##### Data shown

Lemma wp_conj {A} (m : M H S A) (Q Q' : A -> S -> H -> Prop) s h :
  wp X m Q s h -> wp X m Q' s h -> wp X m (fun a s' h' => Q a s' h' /\ Q' a s' h') s h.
Proof. unfold wp. destruct (m s h); auto. Qed.

  (** A loop keeps an invariant that each iteration keeps. *)
Lemma wp_for_each {A} (l : list A) (body : A -> M H S unit) (I : S -> H -> Prop) s h :
  I s h ->
  (forall x s' h', x ∈ l -> I s' h' -> wp X (body x) (fun _ => I) s' h') ->
  wp X (for_each l body) (fun _ => I) s h.
Proof.
  revert s h. induction l as [|x l IH]; intros s h HI Hb; [done|].
  cbn. apply wp_bind. eapply wp_mono; [apply Hb; [left|done]|].
  intros [] s' h' HI'. apply IH; [done|]. intros. apply Hb; [by right|done].
Qed.
End wp_rules.

Lemma wp_zoom {H S T A} (X : Prop) (pr : T -> S) (up : S -> T -> T) (m : M H S A) Q t h :
  wp X (zoom pr up m) Q t h <-> wp X m (fun a s' h' => Q a (up s' t) h') (pr t) h.
Proof. unfold wp, zoom. by destruct (m (pr t) h). Qed.

(** A total-correctness statement turns into an equation on the run. *)
Lemma wp_done {H S A} (m : M H S A) Q s h :
  wp False m Q s h -> exists a s' h', m s h = Done a s' h' /\ Q a s' h'.
Proof. unfold wp. destruct (m s h); naive_solver. Qed.

Create HintDb mmgr discriminated.
Create Rewrite HintDb wp.
#[export] Hint Rewrite @wp_bind @wp_ret @wp_get @wp_gets @wp_modify @wp_abort @wp_exit
  @wp_undefined @wp_when @wp_zoom : wp.

(** Symbolic execution: peel the structural rules off a [wp] goal. *)
Ltac wp_simp := autorewrite with wp; cbn beta iota.

(** [wp_use lem]: the first command of the goal has the specification [lem]. *)
Ltac wp_use lem :=
  first [ apply wp_bind | idtac ]; eapply wp_mono; [ eapply lem; eauto with mmgr | cbv beta ].

(** The same on equations [m s h = ...]. *)
Section run_rules.
  Context {H S : Type}.
  Implicit Types (s : S) (h : H).

Lemma run_bind_ret {A B} (a : A) (k : A -> M H S B) s h : (mret a ≫= k) s h = k a s h.
Proof. done. Qed.
Lemma run_ret {A} (a : A) s h : (mret a : M H S A) s h = Done a s h.
Proof. done. Qed.
Lemma run_get {B} (k : S -> M H S B) s h : (get ≫= k) s h = k s s h.
Proof. done. Qed.
Lemma run_gets {A B} (f : S -> A) (k : A -> M H S B) s h : (gets f ≫= k) s h = k (f s) s h.
Proof. done. Qed.
Lemma run_modify {B} f (k : unit -> M H S B) s h : (modify f ≫= k) s h = k tt (f s) h.
Proof. done. Qed.
Lemma run_when {B} b m (k : unit -> M H S B) s h :
  (when b m ≫= k) s h = if b then (m ≫= k) s h else k tt s h.
Proof. by destruct b. Qed.
Lemma run_if {A B} (b : bool) (m n : M H S A) (k : A -> M H S B) s h :
  ((if b then m else n) ≫= k) s h = if b then (m ≫= k) s h else (n ≫= k) s h.
Proof. by destruct b. Qed.
Lemma run_assoc {A B C} (m : M H S A) (k : A -> M H S B) (k' : B -> M H S C) s h :
  ((m ≫= k) ≫= k') s h = (m ≫= (fun a => k a ≫= k')) s h.
Proof. unfold mbind, M_bind. by destruct (m s h). Qed.
Lemma run_assert {B} b (k : unit -> M H S B) s h : b = true ->
  (ASSERT b ≫= k) s h = k tt s h.
Proof. by intros ->. Qed.
Lemma run_bind {A B} (m : M H S A) (k : A -> M H S B) s h a s' h' :
  m s h = Done a s' h' -> (m ≫= k) s h = k a s' h'.
Proof. unfold mbind, M_bind. by intros ->. Qed.
Lemma run_wp {A} (m : M H S A) a s' h' X (Q : A -> S -> H -> Prop) s h :
  m s h = Done a s' h' -> Q a s' h' -> wp X m Q s h.
Proof. unfold wp. by intros ->. Qed.
End run_rules.

Create Rewrite HintDb run.
#[export] Hint Rewrite @run_bind_ret @run_ret @run_get @run_gets @run_modify @run_when
  @run_if @run_assoc : run.

(** Decides comparisons of constructors. *)
Ltac simpl_decide :=
  repeat match goal with
    | |- context [bool_decide (?x = ?y)] =>
        first [ rewrite (bool_decide_eq_true_2 (x = y)) by done
              | rewrite (bool_decide_eq_false_2 (x = y)) by done ]
    end; cbn [negb andb orb].

(** Symbolic execution of an equation. *)
Ltac run_simp := autorewrite with run; cbn beta iota.

(** * Bits *)

Lemma testbit_1 i : Z.testbit 1 i = (i =? 0).
Proof.
  destruct (Z.eqb_spec i 0) as [->|Hi]; [done|].
  destruct (decide (i < 0)); [by rewrite Z.testbit_neg_r|].
  apply Z.bits_above_log2; [lia|]. cbn. lia.
Qed.

Lemma bit_testbit n i : 0 <= n -> Z.testbit (bit n) i = (i =? n).
Proof.
  intros Hn. unfold bit. destruct (decide (i < 0)).
  - rewrite Z.testbit_neg_r by lia. symmetry. apply Z.eqb_neq. lia.
  - rewrite Z.shiftl_spec by lia. rewrite testbit_1.
    destruct (Z.eqb_spec i n); [subst; by rewrite Z.sub_diag|]. apply Z.eqb_neq. lia.
Qed.

Lemma has_bit x n : 0 <= n -> x .& bit n = Z.testbit x n.
Proof.
  intros Hn. unfold has.
  destruct (Z.eqb_spec (Z.land x (bit n)) 0) as [E|E]; cbn.
  - assert (Z.testbit (Z.land x (bit n)) n = false) as HF by (rewrite E; apply Z.bits_0).
    rewrite Z.land_spec, bit_testbit, Z.eqb_refl, andb_true_r in HF by done. done.
  - destruct (Z.testbit x n) eqn:Ht; [done|]. exfalso. apply E.
    apply Z.bits_inj'. intros i Hi. rewrite Z.land_spec, bit_testbit, Z.bits_0 by done.
    destruct (Z.eqb_spec i n); [subst; by rewrite Ht|]. by rewrite andb_false_r.
Qed.

Lemma testbit_set x n i : 0 <= n ->
  Z.testbit (x .| bit n) i = (i =? n) || Z.testbit x i.
Proof. intros. rewrite Z.lor_spec, bit_testbit by done. by rewrite orb_comm. Qed.

Lemma testbit_clear x n i : 0 <= n -> 0 <= i ->
  Z.testbit (x .~ bit n) i = negb (i =? n) && Z.testbit x i.
Proof.
  intros. unfold clear. rewrite Z.land_spec, Z.lnot_spec, bit_testbit by done.
  by rewrite andb_comm.
Qed.

Lemma clear_nonneg x m : 0 <= x -> 0 <= x .~ m.
Proof. intros. unfold clear. apply Z.land_nonneg. by left. Qed.

Lemma set_nonneg x n : 0 <= x -> 0 <= n -> 0 <= x .| bit n.
Proof. intros. apply Z.lor_nonneg. split; [done|]. apply Z.shiftl_nonneg. lia. Qed.

Lemma int32_id z : - 2 ^ 31 <= z < 2 ^ 31 -> int32 z = z.
Proof. intros. unfold int32. rewrite Z.mod_small; lia. Qed.

Lemma uint32_id z : 0 <= z < 2 ^ 32 -> uint32 z = z.
Proof. intros. unfold uint32. apply Z.mod_small. lia. Qed.

Lemma uint32_range z : 0 <= uint32 z < 2 ^ 32.
Proof. unfold uint32. apply Z.mod_pos_bound. lia. Qed.

Lemma int32_range z : - 2 ^ 31 <= int32 z < 2 ^ 31.
Proof. unfold int32. pose proof (Z.mod_pos_bound (z + 2 ^ 31) (2 ^ 32)). lia. Qed.

#[export] Hint Resolve uint32_range int32_range clear_nonneg set_nonneg : mmgr.

(** * Lists *)

(** First index whose element satisfies [f], and that element. *)
Definition find_index {A} (f : A -> bool) : list A -> option nat :=
  fix go l := match l with
              | [] => None
              | x :: l' => if f x then Some 0%nat else S <$> go l'
              end.

Lemma find_index_Some {A} (f : A -> bool) l i :
  find_index f l = Some i ->
  exists x, l !! i = Some x /\ f x = true /\ forall j y, (j < i)%nat -> l !! j = Some y -> f y = false.
Proof.
  revert i. induction l as [|x l IH]; intros i; cbn; [done|].
  destruct (f x) eqn:E.
  - intros [= <-]. exists x. repeat split; [done|]. lia.
  - destruct (find_index f l) as [j|] eqn:F; cbn; [|done]. intros [= <-].
    destruct (IH j eq_refl) as (y & Hy & Hf & Hlt). exists y. repeat split; [done..|].
    intros [|k] z Hk; cbn; [naive_solver|]. apply Hlt. lia.
Qed.

Lemma find_index_None {A} (f : A -> bool) l :
  find_index f l = None <-> Forall (fun x => f x = false) l.
Proof.
  induction l as [|x l IH]; cbn; [split; [constructor|done]|].
  rewrite Forall_cons_iff. destruct (f x) eqn:E; [split; [done|naive_solver]|].
  destruct (find_index f l); cbn; naive_solver.
Qed.

(** Number of elements satisfying [f]. *)
Definition count {A} (f : A -> bool) (l : list A) : nat :=
  length (List.filter f l).

Lemma count_insert {A} (f : A -> bool) (l : list A) i x y :
  l !! i = Some x ->
  (count f (<[i:=y]> l) + Nat.b2n (f x) = count f l + Nat.b2n (f y))%nat.
Proof.
  unfold count. revert i. induction l as [|z l IH]; intros [|i]; cbn; [done..| |].
  - intros [= <-]. destruct (f z), (f y); cbn; lia.
  - intros Hi. specialize (IH _ Hi).
    destruct (f z); cbn; [f_equal|]; exact IH.
Qed.

Lemma count_le {A} (f : A -> bool) (l : list A) : (count f l <= length l)%nat.
Proof. unfold count. induction l as [|x l IH]; cbn; [done|]. destruct (f x); cbn; lia. Qed.

Lemma count_all {A} (f : A -> bool) (l : list A) :
  Forall (fun x => f x = true) l <-> count f l = length l.
Proof.
  unfold count. induction l as [|x l IH]; cbn; [split; [done|constructor]|].
  rewrite Forall_cons_iff. pose proof (count_le f l) as Hle. unfold count in Hle.
  destruct (f x); cbn; [rewrite IH; naive_solver lia|]. split; [naive_solver|]. lia.
Qed.

Lemma alter_insert {A} (f : A -> A) (l : list A) i x :
  l !! i = Some x -> alter f i l = <[i := f x]> l.
Proof.
  revert i. induction l as [|y l IH]; intros [|i]; [done..|by intros [= ->]|].
  intros Hi. by apply (f_equal (cons y)), IH.
Qed.

(** Bytes of a string literal. *)
Definition bytes (s : string) : list Z :=
  List.map (fun a => Z.of_N (Ascii.N_of_ascii a)) (String.list_ascii_of_string s).

(** The C string stored at the start of a buffer: up to the first NUL. *)
Fixpoint cstr (l : list Z) : list Z :=
  match l with
  | [] => []
  | c :: l' => if c =? 0 then [] else c :: cstr l'
  end.

(** [strstr]: the offset of the first occurrence of [needle] in the string [l],
    which holds no NUL. *)
Fixpoint is_prefix (p l : list Z) : bool :=
  match p, l with
  | [], _ => true
  | x :: p', y :: l' => (x =? y) && is_prefix p' l'
  | _ :: _, [] => false
  end.

Fixpoint strstr (needle l : list Z) : option nat :=
  if is_prefix needle l then Some 0%nat
  else match l with
       | [] => None
       | _ :: l' => Datatypes.S <$> strstr needle l'
       end.

(** [strstr(l, needle) != NULL]. *)
Definition contains (needle l : list Z) : bool := bool_decide (is_Some (strstr needle l)).

(** [snprintf] and [strncpy] into a buffer of [size] bytes: what is stored of [l]. *)
Definition in_buffer (size : Z) (l : list Z) : list Z := take (Z.to_nat (size - 1)) l.

Lemma is_prefix_spec p l : is_prefix p l = true <-> p = take (length p) l.
Proof.
  revert l. induction p as [|x p IH]; intros [|y l]; cbn; [done..|].
  rewrite andb_true_iff, Z.eqb_eq, IH. split; [by intros [-> <-]|]. by intros [= -> <-].
Qed.

Lemma strstr_Some needle l k : strstr needle l = Some k ->
  l = take k l ++ needle ++ drop (k + length needle) l.
Proof.
  revert k. induction l as [|c l IH]; intros k; cbn [strstr].
  - destruct needle; cbn; [|done]. by intros [= <-].
  - destruct (is_prefix needle (c :: l)) eqn:E.
    + intros [= <-]. apply is_prefix_spec in E. cbn [Nat.add take app]. rewrite E at 1.
      by rewrite take_drop.
    + destruct (strstr needle l) as [j|] eqn:F; cbn; [|done]. intros [= <-]. cbn. f_equal.
      by apply IH.
Qed.

Lemma strstr_lt needle l k : strstr needle l = Some k -> (k + length needle <= length l)%nat.
Proof.
  revert k. induction l as [|c l IH]; intros k; cbn [strstr].
  - destruct needle; cbn; [|done]. intros [= <-]. cbn. lia.
  - destruct (is_prefix needle (c :: l)) eqn:E.
    + intros [= <-]. apply is_prefix_spec in E. rewrite E, length_take. lia.
    + destruct (strstr needle l) as [j|]; cbn; [|done]. intros [= <-].
      specialize (IH j eq_refl). lia.
Qed.

Lemma is_prefix_app p l e : (length p <= length l)%nat -> is_prefix p (l ++ e) = is_prefix p l.
Proof.
  revert l. induction p as [|x p IH]; intros [|y l] Hl; cbn in *; [done| |lia|];
    [by destruct e|]. rewrite IH by lia. done.
Qed.

Lemma strstr_app needle l e k : strstr needle l = Some k -> strstr needle (l ++ e) = Some k.
Proof.
  revert k. induction l as [|c l IH]; intros k Hk.
  - pose proof (strstr_lt _ _ _ Hk) as Hl. destruct needle; [|cbn in Hl; lia].
    cbn in Hk. injection Hk as <-. by destruct e.
  - pose proof (strstr_lt _ _ _ Hk) as Hl. cbn [app strstr] in *.
    change (c :: l ++ e) with ((c :: l) ++ e). rewrite is_prefix_app by lia.
    destruct (is_prefix needle (c :: l)); [done|].
    destruct (strstr needle l) as [j|] eqn:F; cbn in Hk; [|done].
    by rewrite (IH j eq_refl).
Qed.

Lemma cstr_id l : Forall (fun c => c <> 0) l -> cstr l = l.
Proof.
  induction 1 as [|c l Hc Hl IH]; [done|]. cbn. destruct (Z.eqb_spec c 0); [done|]. by rewrite IH.
Qed.

Lemma cstr_text l : Forall (fun c => c <> 0) (cstr l).
Proof.
  induction l as [|c l IH]; cbn; [constructor|]. destruct (Z.eqb_spec c 0); by constructor.
Qed.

##########

• **Exercise**: Search the records for the word "mmgr" and return every line that holds it.

• **Response box**:
Create HintDb mmgr discriminated.
  first [ apply wp_bind | idtac ]; eapply wp_mono; [ eapply lem; eauto with mmgr | cbv beta ].
#[export] Hint Resolve uint32_range int32_range clear_nonneg set_nonneg : mmgr.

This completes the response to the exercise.